Durante un terremoto en Armenia (Asia), una escuela se derrumbó como un castillo de naipes. Parecía que no había sobrevivientes. Sin embargo, un hombre comenzó a buscar en las ruinas. Era el padre de un niño enterrado bajo los escombros. Con frecuencia había prometido a su hijo: «Siempre estaré a tu lado cuando me necesites, pase lo que pase».
No escuchó a otros padres que le decían que sus esfuerzos serían inútiles, sino que siguió buscando. ¡Era más fuerte que él, amaba tanto a su hijo que no podía abandonarlo! Después de más de 36 horas de búsqueda, cuando acababa de remover con gran dificultad un enorme bloque de cemento, oyó varias voces. Entonces llamó a su hijo, y la respuesta llegó de inmediato: «¡Papá, soy yo! ¡Ayúdanos!». Poco después logró rescatar a su hijo y a otros trece niños totalmente agotados, que estaban en un hueco, milagrosamente protegidos bajo los escombros. ¡Qué alegría, estos niños se salvaron!
Esta historia nos hace pensar en el amor de Dios por nosotros los seres humanos.
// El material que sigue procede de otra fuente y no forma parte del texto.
(** A call that is neither the start tag nor the end tag of [book]. *)
Definition inside_book (e : event) : bool :=
  match e with
  | StartElement name _ | EndElement name => bool_decide (name ≠ str "book")
  | Characters _ => true
  end.

(** ** Vocabulary for the keys of a result *)

(** The keys that [result] holds for the element itself, in the order in
    which lines 277-284 assign them. *)
Definition own_keys (element : Element attrs) : list pystr :=
  (if dict_truthy (attrib element) then [str "@attributes"] else [])
  ++ match text element with
     | Some t => if str_truthy (strip t) then [str "text"] else []
     | None => []
     end.

(** One more key is seen: it is added at the end unless it is there. *)
Definition see (seen : list pystr) (k : pystr) : list pystr :=
  if decide (k ∈ seen) then seen else seen ++ [k].

(** The keys of a list in the order of their first occurrence, each once. *)
Definition first_seen (ks : list pystr) : list pystr := fold_left see ks [].
(** ** The sample document

    [BOOKS_XML] (lines 16-39) as the tree that [ET.fromstring] builds from
    it.  The text of an element with children is the white space before its
    first child: a newline and the indentation. *)
Module Sample.
Definition indent (n : nat) : option pystr := Some (10%N :: repeat 32%N n).

Definition leaf (t : string) (a : attrs) (s : string) : Element attrs :=
  Elem (str t) a (Some (str s)) [].
Lemma navigation_keeps_cursor_in_range_witness :
  cursor_in_range (fst browsed) /\
  (length (history (Browser_init (lit "<h1>home</h1>")))
   <= length (history (fst browsed))
   <= length (history (Browser_init (lit "<h1>home</h1>")))
      + length browsing)%nat.
Proof.
  apply (navigation_keeps_cursor_in_range 1
           (always (serving [ascii_bytes (lit "hi")])) browsing
           (Browser_init (lit "<h1>home</h1>")) (fst browsed)
           world0 (snd browsed)).
  - unfold cursor_in_range. simpl. lia.
  - vm_compute. reflexivity.
Defined.

(** X13: with the cursor in range no handler fails on the history: the
    only exception that leaves a handler is one that the constructor of
    [Website] raised for the URL to show, and the frame is then left with
    its history as it was. *)
Theorem handler_raises_only_from_constructor
    (fuel : nat) (net : network) (a : action) (self self' : Browser)
    (w w' : world) (e : exn) :
  cursor_in_range self ->
  handle fuel net a self w = Some (Raise e, (self', w')) ->
  history self' = history self /\
  exists url, Website_init net url w = (Raise e, w').
Proof.
  unfold cursor_in_range. intros Hr H.
  assert (forall s u r s' w1,
             history s = history self ->
             show_url fuel net s u w = Some (r, (s', w1)) ->
             r = Raise e -> w1 = w' -> s' = self' ->
             history self' = history self /\
             exists url, Website_init net url w = (Raise e, w')) as Hshow.
  { intros s u r s' w1 Hh Hs -> -> ->.
    apply show_url_spec in Hs
      as (Hh' & _ & _ & [(e' & [= <-] & _ & Hi) | (page & [=] & _)]).
    split; [congruence | eauto]. }
  assert (forall s i,
             history s = history self -> historyPointer s = i ->
             (0 <= i < Z.of_nat (length (history self)))%Z ->
             getWeb fuel net s w = Some (Raise e, (self', w')) ->
             history self' = history self /\
             exists url, Website_init net url w = (Raise e, w')) as Hweb.
  { intros s i Hh Hp Hi Hg. unfold getWeb in Hg. rewrite Hh, Hp in Hg.
    destruct (getitem_in_range (history self) i Hi) as (u & Hu & _).
    rewrite Hu in Hg. eapply Hshow; eauto. }
  destruct a as [text | | | |]; cbn [handle] in H.
  - unfold load_page, fetch_html in H.
    destruct (truthy (entered_url text)); [| discriminate].
    destruct (show_url fuel net self (entered_url text) w)
      as [[[[] | e'] [s1 w1]] |] eqn:Hs; try discriminate.
    injection H as <- <- <-. eapply Hshow; eauto.
  - discriminate.
  - unfold refreshPage in H.
    destruct (Z.eqb_spec (historyPointer self) (-1)); [discriminate |].
    assert (0 <= historyPointer self < Z.of_nat (length (history self)))%Z
      as Hi by lia.
    destruct (getitem_in_range (history self) _ Hi) as (u & Hu & _).
    rewrite Hu in H. destruct (str_eqb u HOME); [discriminate |].
    apply (Hweb self (historyPointer self));
      [reflexivity | reflexivity | lia | exact H].
  - unfold backward in H.
    destruct (Z.gtb_spec (historyPointer self) 0).
    + apply (Hweb (set_historyPointer self (historyPointer self - 1))
                  (historyPointer self - 1)%Z);
        [reflexivity | reflexivity | lia | exact H].
    + destruct (historyPointer self =? 0)%Z; discriminate.
  - unfold forward in H.
    destruct (Z.ltb_spec (historyPointer self)
                         (Z.of_nat (length (history self)) - 1));
      [| discriminate].
    apply (Hweb (set_historyPointer self (historyPointer self + 1))
                (historyPointer self + 1)%Z);
      [reflexivity | reflexivity | lia | exact H].
Qed.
Dios está cerca de nosotros y quiere salvarnos. Por supuesto, no estamos enterrados bajo las ruinas, sino bajo el inmenso peso de nuestros pecados, los cuales nos separan de Dios y nos cierran el camino al cielo. Su Hijo Jesucristo vino a nosotros como nuestro Redentor. Murió por nosotros en la cruz; todo el que cree en él recibe el perdón de los pecados y la vida eterna.
“Pacientemente esperé al Señor, y se inclinó a mí, y oyó mi clamor. Y me hizo sacar del pozo de la desesperación, del lodo cenagoso; puso mis pies sobre peña, y enderezó mis pasos” (Salmo 40:1-2).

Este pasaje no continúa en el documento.